# ASSIGNED TASK
For each line in the data below that holds "iptPrinted", return a copy.

Dataset records
Lemma run_readLinuxFirewall w :
  run h (readLinuxFirewall port) w = (iptAnswer (listing w) (ts_chain w) (ts_unseen w) port, w).
Proof using Type*.
  rewrite <- run_readIptables. unfold readLinuxFirewall.
  cbn [mbind prog_bind do prog_bind_fix run].
  rewrite host_read by done. rewrite host_elevated. cbn [negb].
  cbn [mbind prog_bind do prog_bind_fix run]. rewrite host_read by done.
  destruct (host_no_ufw w) as [e He]. rewrite He.
  cbn [mbind prog_bind do prog_bind_fix run]. rewrite host_read by done. by rewrite host_iptables.
Qed.
End Run.

(** The setup step on such a host, where nothing decides the port and where an
    allowing rule is the only one. *)
Section SetupRun.
Context {W : Type} (h : handler W) (listing : W -> string) `{!IptablesHost h listing}.
Context (port : Z) (Hport : (0 <= port <= max_int64)%Z).

Let answer (w : W) := iptAnswer (listing w) (ts_chain h w) (ts_unseen h port w) port.

Lemma ts_unseen_unknown w r : ts_unseen h port w = Some r -> state r = ruleUnknown.
Proof using Type. apply (returns_run h _ _ w (tsInputUnreached_unknown port)). Qed.

Lemma answer_absent_plain w :
  state (answer w) = ruleAbsent -> ufwInactive (answer w) = false /\ backend (answer w) = backendIPT.
Proof using Type.
  unfold answer, iptAnswer, iptConclude. pose proof (ts_unseen_unknown w) as Hu.
  repeat case_match; try done; cbn; intros Hs; simplify_eq; try done.
  all: by rewrite (Hu _ eq_refl) in Hs.
Qed.

Lemma run_setup_absent w :
  state (answer w) = ruleAbsent ->
  (run h (firewallSetupStep port) w).2 = (h _ (Run backendIPT (iptablesAppend port)) w).2
  /\ StepOutcome (run h (firewallSetupStep port) w).1
     = match (h _ (Run backendIPT (iptablesAppend port)) w).1 with
       | Some _ => OutcomeFailed | None => OutcomeChanged end.
Proof using Type*.
  intros H. destruct (answer_absent_plain w H) as [Hu Hb].
  unfold firewallSetupStep. rewrite run_bind, (run_readLinuxFirewall h listing) by done. fold (answer w).
  unfold firewallSetupOn, inactiveUFWDecides, addFirewallRule, iptAdd. rewrite Hu, H, Hb.
  rewrite (bool_decide_eq_false_2 (backendIPT = backendUFW)) by done. cbn.
  by destruct (h _ (Run backendIPT (iptablesAppend port)) w) as [[e|] w'].
Qed.

Lemma run_setup_present w :
  (state (answer w) = rulePresent /\ copies (answer w) = 0%nat /\ foreign (answer w) = [] /\ ufwInactive (answer w) = false) ->
  (StepOutcome (run h (firewallSetupStep port) w).1 = OutcomeOK /\ trace h (firewallSetupStep port) w = [])
  /\ (run h (firewallSetupStep port) w).2 = w.
Proof using Type*.
  intros (H & Hc & Hf & Hu). unfold firewallSetupStep.
  rewrite run_bind, trace_bind, !(run_readLinuxFirewall h listing) by done. fold (answer w).
  rewrite trace_read_only by apply readLinuxFirewall_reads. cbn [fst snd].
  unfold firewallSetupOn, inactiveUFWDecides, iptLegacy, extraCopies. rewrite Hu, H, Hc, Hf.
  rewrite (bool_decide_eq_true_2 ([] = [])) by done. cbn. by rewrite andb_false_r.
Qed.
End SetupRun.

(** * A simulated host

    iptables with a list of INPUT rules in the form it prints them: [-A] adds
    at the end, [-D] deletes the first equal rule or fails, and there is no
    ts-input chain and no ufw or nft. *)
Definition sim_listing (rules : list string) : string :=
  Join ("-P INPUT ACCEPT" :: rules) newline +:+ newline.

Fixpoint delete_first (r : string) (rules : list string) : option (list string) :=
  match rules with
  | [] => None
  | x :: l => if bool_decide (x = r) then Some l else cons x <$> delete_first r l
  end.

Definition sim_error (text : string) : exec_error := mkExecError text (Some text) false.

Definition sim_run (name : string) (args : list string) (rules : list string) : option exec_error * list string :=
  if negb (bool_decide (name = backendIPT)) then (Some (sim_error "no such command"), rules)
  else match args with
       | "-A" :: _ => (None, rules ++ [Join (iptPrinted args) " "])
       | "-D" :: r =>
           match delete_first (Join (iptPrinted ("-A" :: r)) " ") rules with
           | Some rules' => (None, rules')
           | None => (Some (sim_error "iptables: Bad rule"), rules)
           end
       | _ => (Some (sim_error "iptables: bad argument"), rules)
       end.

Definition sim_output (name : string) (args : list string) (rules : list string) : string * option exec_error :=
  if bool_decide (name = backendIPT) && bool_decide (args = ["-S"; iptInput]) then (sim_listing rules, None)
  else ("", Some (sim_error "iptables: No chain/target/match by that name")).

Definition sim_host : handler (list string) := fun X c =>
  match c in call X return list string -> X * list string with
  | Run name args => sim_run name args
  | Output name args => fun rules => (sim_output name args rules, rules)
  | LookPath name => fun rules =>
      (if bool_decide (name = backendIPT) then None else Some (sim_error "not found"), rules)
  | Elevated => fun rules => (true, rules)
  | ReadFile _ => fun rules => (Err (mkExecError "no such file" None true), rules)
  | WriteFile _ _ => fun rules => (Some (sim_error "read-only"), rules)
  end.

Lemma Join_app_single l x sep : l <> [] -> Join (l ++ [x]) sep = Join l sep +:+ sep +:+ x.
Proof.
  induction l as [|y l IH]; [done|]. intros _. destruct l as [|z l]; [done|].
  change ((y :: z :: l) ++ [x]) with (y :: (z :: l) ++ [x]).
  rewrite !Join_cons by done. rewrite IH by done. by rewrite !str_app_assoc.
Qed.

Lemma sim_listing_app rules x : sim_listing (rules ++ [x]) = sim_listing rules +:+ x +:+ newline.
Proof.
  unfold sim_listing.
  change ("-P INPUT ACCEPT" :: rules ++ [x]) with (("-P INPUT ACCEPT" :: rules) ++ [x]).
  rewrite Join_app_single by done. by rewrite !str_app_assoc.
Qed.

#[export] Instance sim_host_iptables : IptablesHost sim_host sim_listing.
Proof.
  split.
  - intros X c w H. by destruct c.
  - done.
  - intros w. by eexists.
  - done.
  - done.
  - intros w. by eexists.
  - intros port w _. change (sim_listing (w ++ [printed_line (iptablesAppend port)])
      = sim_listing w +:+ printed_line (iptablesAppend port) +:+ newline).
    apply sim_listing_app.
  - done.
Qed.

(** * Properties *)

Lemma deleteCopies_trace {W} (h : handler W) port n w :
  exists k, (k <= n)%nat
    /\ trace h (deleteCopies n port) w = replicate k (MRun backendIPT (iptablesDelete port))
    /\ ((run h (deleteCopies n port) w).1 = None -> k = n).
Proof.
  revert w. induction n as [|n IH]; intros w; [by exists 0%nat|].
  cbn [deleteCopies mbind prog_bind do prog_bind_fix trace run].
  destruct (h _ (Run backendIPT (iptablesDelete port)) w) as [[e|] w'].
  - exists 1%nat. cbn. split; [lia|]. by split.
  - destruct (IH w') as (k & Hk & Ht & Hr). exists (S k). cbn. rewrite Ht.
    split; [lia|]. split; [done|]. intros H. by rewrite (Hr H).
Qed.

# ANSWER TO THE EXERCISE
       | "-A" :: _ => (None, rules ++ [Join (iptPrinted args) " "])
           match delete_first (Join (iptPrinted ("-A" :: r)) " ") rules with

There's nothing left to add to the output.